Criador de Round 6 admite 2ª temporada e revela o que pode acontecer

Hwang Dong-hyuk diz que está planejando reuniões com executivos do streaming Netflix sobre uma possível continuação

Criador do sucesso mundial Round 6, Hwang Dong-hyuk ainda não confirma, mas admite que está planejando reuniões com executivos do streaming Netflix sobre uma possível segunda temporada da série sul-coreana.

Em sua primeira entrevista ao Brasil, concedida ao jornal O Globo, o diretor deu spoilers sobre como pretende seguir com a trama da série, que deixou pontos em abertos no último episódio da primeira temporada.

“Penso que, se fizer, será em cima da tentativa de Gi-hun (Lee Jung-jae) em achar as pessoas que fazem parte do jogo, como o homem com quem ele brincou com o papel. Acho que tentaria encontrá-lo. Há também a história do policial, se ele está vivo ou não. Mas são só ideias”, contou.
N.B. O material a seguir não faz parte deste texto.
(** * QuickGame C++ wrapper layer: a shallow embedding

    The header wraps the C engine API ("QuickGame") in free functions and
    three classes (Mesh, Texture, Sprite).  The engine itself is external:
    here it is a parameter, a function that answers every entry point from
    the current world.  Each wrapper is a computation in a small monad that
    threads the object's fields, the world (engine-owned memory) and the
    trace of engine calls made, and that ends normally, by a thrown
    [std::runtime_error], or in a fault (undefined behaviour: a null or
    dangling pointer was dereferenced). *)

From Stdlib Require Import ZArith NArith Bool String List Lia.
From stdpp Require Import base option gmap.
Import ListNotations.

Local Open Scope string_scope.
Local Open Scope N_scope.

(** ** Scalar types of the engine header *)

(** Pointers and opaque handles are addresses; [NULL] is address 0. *)
Definition ptr : Type := N.
Definition NULL : ptr := 0.

(** An [f32] is carried as its IEEE-754 binary32 bit pattern: the wrappers
    only move such values, they never compute on them.  The literal [0]
    converted to [f32] is +0.0, bit pattern 0. *)
Definition f32 : Type := Z.
Definition f32_of_zero : f32 := 0%Z.

Record QGVector2 : Type := mkVector2 { x : f32; y : f32 }.

Record QGTransform2D : Type := mkTransform2D {
  position : QGVector2;
  rotation : f32;
  scale : QGVector2
}.

(** [QGColor] is a union of four bytes and one [u32]; the wrappers use the
    [u32] view, [color]. *)
Record QGColor : Type := mkColor { color : Z }.

Record QGTexInfo : Type := mkTexInfo {
  filename : string;
  flip : bool;
  vram : bool
}.

(** ** Engine-owned structures reached through handles *)

(** [QGSprite]: the wrapper writes [transform] and [layer]; everything else
    the engine keeps in the structure is [sprite_rest]. *)
Record QGSprite (R : Type) : Type := mkQGSprite {
  transform : QGTransform2D;
  layer : Z;
  sprite_rest : R
}.
Arguments mkQGSprite {R} _ _ _.
Arguments transform {R} _.
Arguments layer {R} _.
Arguments sprite_rest {R} _.

(** [QGVMesh]: the wrapper reads [type], [data] and [indices]. *)
Record QGVMesh : Type := mkQGVMesh {
  type : Z;
  data : ptr;
  indices : ptr
}.

(** ** The wrapper objects: one record per class, one field per member *)

Record Mesh : Type := mkMesh { Mesh_ir : ptr }.

Record Texture : Type := mkTexture { Texture_ir : ptr }.

Record Sprite : Type := mkSprite {
  Sprite_transform : QGTransform2D;
  Sprite_layer : Z;
  Sprite_color : QGColor;
  Sprite_ir : ptr
}.

(** The address of the handle member of the object at [this], as passed by
    [&ir] to the engine's destroy functions. *)
Inductive lvalue : Type :=
  | Mesh_ir_at (this : ptr)
  | Texture_ir_at (this : ptr)
  | Sprite_ir_at (this : ptr).

(** ** Engine entry points, with the arguments they are called with *)

Inductive EngineCall : Type :=
  | QuickGame_Init
  | QuickGame_Running
  | QuickGame_Terminate
  | QuickGame_Request_Exit
  | QuickGame_Allocate (n : N)
  | QuickGame_Allocate_Aligned (a n : N)
  | QuickGame_Destroy (src : ptr)
  | QuickGame_Graphics_Init
  | QuickGame_Graphics_Terminate
  | QuickGame_Graphics_Set_Dialog_Mode (mode : bool)
  | QuickGame_Graphics_Start_Frame
  | QuickGame_Graphics_End_Frame (vsync : bool)
  | QuickGame_Graphics_Set_Clear_Color (c : QGColor)
  | QuickGame_Graphics_Clear
  | QuickGame_Graphics_Set2D
  | QuickGame_Graphics_Set_Camera (camera : ptr)
  | QuickGame_Graphics_Unset_Camera
  | QuickGame_Graphics_Create_Mesh (ty : Z) (vcount icount : N)
  | QuickGame_Graphics_Draw_Mesh (mesh : ptr)
  | QuickGame_Graphics_Destroy_Mesh (mesh : lvalue) (held : ptr)
  | QuickGame_Texture_Load (file : string) (flp vrm : bool)
  | QuickGame_Texture_Load_Alt (tex_info : QGTexInfo)
  | QuickGame_Texture_Bind (texture : ptr)
  | QuickGame_Texture_Unbind
  | QuickGame_Texture_Destroy (texture : lvalue) (held : ptr)
  | QuickGame_Sprite_Create (pos size : QGVector2) (texture : ptr)
  | QuickGame_Sprite_Create_Contained (px py sx sy : f32) (tex_info : QGTexInfo)
  | QuickGame_Sprite_Destroy (sprite : lvalue) (held : ptr)
  | QuickGame_Sprite_Draw (sprite : ptr)
  | QuickGame_Sprite_Intersects (a b : ptr)
  | QuickGame_Sprite_Intersect_Direction (a b : ptr)
  | QuickGame_Input_Init
  | QuickGame_Input_Update
  | QuickGame_Button_Pressed (buttons : Z)
  | QuickGame_Button_Held (buttons : Z)
  | QuickGame_Button_Released (buttons : Z).

(** What a Sprite constructor does, step by step: a store to a member of the
    object under construction, or an engine call. *)
Inductive Step : Type :=
  | Store_transform (t : QGTransform2D)
  | Store_layer (l : Z)
  | Store_color (c : QGColor)
  | Store_ir (h : ptr)
  | Engine_call (c : EngineCall).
Vale lembrar que a ideia de Round 6 começou em 2008, com Hwang observando a disparidade social entre ricos e pobres. O diretor passou anos tentando vender o roteiro, primeiro como um filme, para alguns estúdios, mas sempre era rejeitado. A Netflix comprou o projeto em setembro de 2019.

Sucesso entre crianças

Hwang Dong-hyuk ainda alegou que está impressionado com o sucesso da série sul-coreana entre crianças e adolescentes. A internet, inclusive, foi tomada por alertas sobre os cuidados que os pais devem ter para que menores de 16 anos – classificação indicativa da trama – assistam ao projeto.

“Não estou em nenhuma rede social, então nem pensei na possibilidade de crianças consumirem por essas mídias. Essa obra não é para elas. Estou perplexo que crianças estejam vendo”, admitiu o criador.

Pandemia da Covid-19

O diretor ainda acredita que a pandemia da Covid-19 ajudou o seu roteiro a ganhar popularidade.

“É triste dizer isso, mas a situação do mundo piorou. A desigualdade entre ricos e pobres ficou ainda maior, e a quantidade de pessoas em sofrimento aumentou. Ainda veio a pandemia. Os países pobres não têm como comprar vacinas. Então, o problema é universal. A história não é mais surreal ou estranha.”

“Não previ esse nível de sucesso. Estou animado, mas assustado também. Há três semanas, vivo uma montanha-russa emocional”, finalizou.